Hermann von Helmholtz-Zentrum für Kulturtechnik

Zentralinstitut der Humboldt-Universität zu Berlin

The Trigonometry of Image and Sound 

Friedrich Kittler

In the context of the research project as a whole, a study that includes sounds and their digitalisation, as well as images and their digitalisation, is an exception because sound has never acted as a media of science, unlike the image, script and number. However, there are two reasons why the technological histories of linear perspective and tempered musical frequency should be seen as running strictly parallel to each other. Firstly, the distinction between them disappears under the technical universality of digital signals processing in computerised conditions; secondly, modern mathematics formalised optical phenomena with the same trigonometry as that applied to musical waves.
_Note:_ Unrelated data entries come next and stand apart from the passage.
(** * CineRate API gateway: resilient proxy pipeline

    A shallow embedding of the gateway's proxy pipeline:
    - [src/src/controllers/proxy.controller.js] ([ProxyController.proxyRequest]),
      mounted by [createApp] ([src/index.js], lines 151-199; [src/src/app.js]
      in the README) through [src/unnamed/part_002] ([initProxyRoutes]);
    - [src/src/utils/circuit-breaker.js] ([createCircuitBreaker]), wrapping
      async-retry around axios inside an opossum breaker;
    - [src/src/utils/redis-cache.js] ([RedisCache]);
    - the older single-file gateway [src/unnamed/part_005] (referred to
      below as the legacy gateway), whose breakers are built inline.

    JavaScript values are modelled as JSON values with integer numbers.
    The breakers' timeout and the retry's backoff waits are modelled by a
    timed variant of [fire] ([opossum_fire_timed]); the per-attempt axios
    timeouts and the rolling window's expiry are not modelled. *)

Set Warnings "-register-all".
From Stdlib Require Import ZArith String Ascii Bool List Lia.
From stdpp Require Import base strings list gmap pretty.

Import ListNotations.
Open Scope string_scope.

(* ================================================================= *)
(** ** JavaScript strings *)

(** [s.startsWith(pre)] *)
Fixpoint starts_with (pre s : string) : bool :=
  match pre, s with
  | EmptyString, _ => true
  | String c pre', String d s' => Ascii.eqb c d && starts_with pre' s'
  | String _ _, EmptyString => false
  end.

(** [s.includes(sub)] *)
Fixpoint includes (s sub : string) : bool :=
  starts_with sub s ||
  match s with
  | EmptyString => false
  | String _ s' => includes s' sub
  end.

(** [s.substring(n)] *)
Fixpoint substring_from (n : nat) (s : string) : string :=
  match n, s with
  | O, _ => s
  | S _, EmptyString => EmptyString
  | S n', String _ s' => substring_from n' s'
  end.

(** [s.replace(pat, rep)] with a string pattern: the first occurrence only. *)
Fixpoint replace_first (s pat rep : string) : string :=
  if starts_with pat s then rep +:+ substring_from (String.length pat) s
  else match s with
       | EmptyString => EmptyString
       | String c s' => String c (replace_first s' pat rep)
       end.

(** [x || '/'] on a string: the empty string is falsy. *)
Definition or_default (s d : string) : string :=
  if String.eqb s "" then d else s.

(* ================================================================= *)
(** ** JSON values, [JSON.stringify] and [JSON.parse] *)

Inductive jsval : Type :=
| JNull
| JBool (b : bool)
| JNum (n : Z)
| JStr (s : string)
| JArr (xs : list jsval)
| JObj (fields : list (string * jsval)).
(** * DynamicEQ: a shallow embedding of the signal-processing core

    The development follows the C++ sources:
    - [Source/DSP/DynamicEQBand.h]   : [BandParams], [EnvelopeFollower],
      [DynamicEQBand], [SpectrumAnalyzer];
    - [Source/PluginProcessor.{h,cpp}] : [DynamicEQAudioProcessor];
    - [Source/UI/SpectrumComponent.h] : the curve cache of [SpectrumComponent].

    C++ [float] and [double] values are IEEE-754 binary32 and binary64 values,
    represented by [spec_float] and computed with the operations of
    [SpecFloat] at precision 24 / 53.  Everything that lives in JUCE or in
    <cmath> (transcendental functions, the IIR coefficient factories, the
    filter kernel) is a field of the class [Juce]. *)

From Stdlib Require Import ZArith Bool Lia String SpecFloat.
From stdpp Require Import base list.

Open Scope Z_scope.

(** ** IEEE-754 numbers *)

Abbreviation float := spec_float (only parsing).
Abbreviation double := spec_float (only parsing).

Definition is_finite (x : spec_float) : bool :=
  match x with
  | S754_zero _ | S754_finite _ _ _ => true
  | S754_infinity _ | S754_nan => false
  end.

Definition is_nan (x : spec_float) : bool :=
  match x with S754_nan => true | _ => false end.

(** binary32 arithmetic, the C++ operators on [float]. *)
Module F32.
Definition prec : Z := 24.
Definition emax : Z := 128.

Definition add : float -> float -> float := SFadd prec emax.
Definition sub : float -> float -> float := SFsub prec emax.
Definition mul : float -> float -> float := SFmul prec emax.
Definition div : float -> float -> float := SFdiv prec emax.

(** [static_cast<float> (int)] *)
Definition of_Z (z : Z) : float := binary_normalize prec emax z 0 false.

(** [static_cast<float> (double)]: round to nearest even. *)
Definition of_double (x : double) : float :=
  match x with
  | S754_finite s m e => binary_round prec emax s m e
  | _ => x
  end.

(** [static_cast<int> (float)]: truncation towards zero.  The C++
    conversion is undefined for NaN and the infinities; 0 is returned. *)
Definition to_int (x : float) : Z :=
  match x with
  | S754_finite s m e =>
      cond_Zopp s (if 0 <=? e then Z.shiftl (Zpos m) e else Z.shiftr (Zpos m) (- e))
  | _ => 0
  end.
This subproject is interested in this very relationship between an essential mathematicalisation, which resulted in a distinction between the arts in European modernity and those in other cultures, and a modern technicisation that has succeeded in converting these arts firstly into analogue media and ultimately into digital media. Drawing on this distinction, we can hypothesise as to the reasons for this fundamental separation, which since Kant has juxtaposed a philosophical aesthetics of linguistic exegesis with a physical aesthetics of measurement. Such a hypothesis could, by negative reasoning, contribute to bridging the gap between mathematics, computer science and cultural studies.